Neuhaus H, Hoffmann W, Zillinger C, Classen M
II Medical Department, Technical University of Munich, Germany.
Gut. 1993 Mar;34(3):415-21. doi: 10.1136/gut.34.3.415.
Biliary laser lithotripsy was performed under direct visual control in 35 consecutive patients not amenable to routine endoscopy. The patients had 1-50 (median 1) bile duct stones with the greatest diameter of the largest stone being 9-42 mm (median 20 mm). Conventional endoscopic treatment had failed because of an inaccessible papilla (16 patients), biliary strictures (seven patients), and impaction or large size of calculi (12 patients). Twelve patients, depending on their anatomical condition, underwent peroral cholangioscopy by means of a mother-babyscope system. Percutaneous cholangioscopy was initially carried out in 23 patients, 7-20 days (median 10 days) after creation of a transhepatic fistula. Pulsed dye laser (32 patients) or alexandrite laser (three patients) lithotripsy was applied under an appropriate direct visual control in all cases. Complete stone disintegration succeeded in 33 of 35 patients. All resultant fragments passed the papilla within a mean number of 1.3 treatment sessions. Peroral cholangioscopic lithotripsy failed in two cases. One patient successfully underwent percutaneous laser treatment and the other patient was referred to surgery. Fever, temporary haemobilia, or a subcapsular liver haematoma were seen in a total of eight patients during establishment of the cutaneobiliary fistula.

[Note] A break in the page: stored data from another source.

(** * artifactreconstruct-ai: retry wrapper, response readers, PCM decoder
      and the upload handler, embedded from the TypeScript sources.

    Layout: the definitions come first (JavaScript values and strings,
    [withRetry], the three service functions of geminiService, the audio
    decoder, the upload handler, the narration playback and the upload flow
    of App), then the theorems. *)

From Stdlib Require Import ZArith QArith Qround String Ascii List Bool Lia.
From Stdlib Require Import DecimalString.
From Stdlib.Strings Require Import Byte.
From stdpp Require Import base list.
Import ListNotations.

Local Open Scope string_scope.
Local Open Scope Z_scope.
Local Set Warnings "-register-all".

(* ===================================================================== *)
(** ** JavaScript values *)
(* ===================================================================== *)

(** The values that cross the [any]-typed positions of the sources (caught
    errors, parsed JSON).  Numbers are the integral ones, which a double
    holds exactly below 2^53; objects and arrays carry their own data
    properties in insertion order. *)
Inductive JSVal : Type :=
| JUndefined
| JNull
| JBool (b : bool)
| JNum (n : Z)
| JStr (s : string)
| JArr (elems : list JSVal) (props : list (string * JSVal))
| JObj (props : list (string * JSVal)).

(** Outcome of an expression or of a settled promise. *)
Inductive result (A : Type) : Type :=
| Ok (a : A)
| Throw (e : JSVal).
Arguments Ok {A} a.
Arguments Throw {A} e.

(** [new Error(msg)] and the engine's own [TypeError]; only the properties
    the sources read are kept. *)
Definition Error (msg : string) : JSVal := JObj [("message", JStr msg)].
Definition TypeError (msg : string) : JSVal :=
  JObj [("name", JStr "TypeError"); ("message", JStr msg)].

Fixpoint own (props : list (string * JSVal)) (key : string) : option JSVal :=
  match props with
  | [] => None
  | (k, v) :: rest => if String.eqb k key then Some v else own rest key
  end.

(** [o[key] = v] on a property list: an existing key keeps its place. *)
Fixpoint put (props : list (string * JSVal)) (key : string) (v : JSVal)
  : list (string * JSVal) :=
  match props with
  | [] => [(key, v)]
  | (k, x) :: rest =>
      if String.eqb k key then (k, v) :: rest else (k, x) :: put rest key v
  end.

(** [v?.key] for the data keys the sources read (none of them is an index,
    [length] or a prototype member). *)
Definition opt_get (v : JSVal) (key : string) : JSVal :=
  match v with
  | JObj props | JArr _ props => default JUndefined (own props key)
  | _ => JUndefined
  end.

(** [v.key] read: as [opt_get], but reading from [undefined] or [null] throws. *)
Definition get_prop (v : JSVal) (key : string) : result JSVal :=
  match v with
  | JUndefined =>
      Throw (TypeError ("Cannot read properties of undefined (reading '" ++ key ++ "')"))
  | JNull =>
      Throw (TypeError ("Cannot read properties of null (reading '" ++ key ++ "')"))
  | _ => Ok (opt_get v key)
  end.

(** How the engine's message names a primitive: its type and its text. *)
Definition primitive_text (v : JSVal) : string :=
  match v with
  | JNum n => "number '" ++ NilZero.string_of_int (Z.to_int n) ++ "'"
  | JStr s => "string '" ++ s ++ "'"
  | JBool true => "boolean 'true'"
  | JBool false => "boolean 'false'"
  | _ => ""
  end.

(** [v.key = x] in module (strict) code. *)
Definition set_prop (v : JSVal) (key : string) (x : JSVal) : result JSVal :=
  match v with
  | JObj props => Ok (JObj (put props key x))
  | JArr elems props => Ok (JArr elems (put props key x))
  | JUndefined =>
      Throw (TypeError ("Cannot set properties of undefined (setting '" ++ key ++ "')"))
  | JNull =>
      Throw (TypeError ("Cannot set properties of null (setting '" ++ key ++ "')"))
  | _ =>
      Throw (TypeError ("Cannot create property '" ++ key ++ "' on " ++ primitive_text v))
  end.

A 95 year old patient who had been admitted with septic cholangitis died because of cardiorespiratory failure 5 days after bile duct clearance. It is concluded that laser lithotripsy performed under a direct visual control is an effective and safe procedure for the non-surgical treatment of difficult bile duct stones. Ductal clearance can usually be achieved in a single treatment session when the papilla and the stones are accessible by the peroral route. Percutaneous cholangioscopic lithotripsy is more time consuming but highly effective even in patients with a difficult anatomy, bile duct strictures, or intrahepatic calculi. This approach should be limited, however, to cases not amenable to retrograde procedures because the creation of the cutaneobiliary fistula is not without risks.
对35例不适合常规内镜检查的患者在直视控制下进行了胆道激光碎石术。这些患者有1至50枚(中位数为1枚)胆管结石,最大结石直径为9至42毫米(中位数为20毫米)。由于乳头难以接近(16例患者)、胆管狭窄(7例患者)以及结石嵌顿或体积过大(12例患者),常规内镜治疗失败。12例患者根据其解剖情况,通过子母镜系统进行了经口胆管镜检查。23例患者在建立经肝瘘7至20天(中位数为10天)后首先进行了经皮胆管镜检查。在所有病例中,均在适当的直视控制下应用脉冲染料激光(32例患者)或翠绿宝石激光(3例患者)进行碎石术。35例患者中有33例结石完全碎裂。所有产生的碎片平均在1.3次治疗过程中通过乳头。经口胆管镜碎石术有2例失败。1例患者成功接受了经皮激光治疗,另1例患者转至外科手术。在建立皮肤胆管瘘期间,共有8例患者出现发热、暂时性胆道出血或肝包膜下血肿。1例因化脓性胆管炎入院的95岁患者在胆管清除术后5天因心肺功能衰竭死亡。结论是,在直视控制下进行的激光碎石术是一种治疗难处理胆管结石的有效且安全的非手术方法。当经口途径可到达乳头和结石时,通常单次治疗即可实现胆管清除。经皮胆管镜碎石术耗时更长,但即使对于解剖结构复杂、胆管狭窄或肝内结石的患者也非常有效。然而,这种方法应仅限于不适合逆行手术的病例,因为建立皮肤胆管瘘并非没有风险。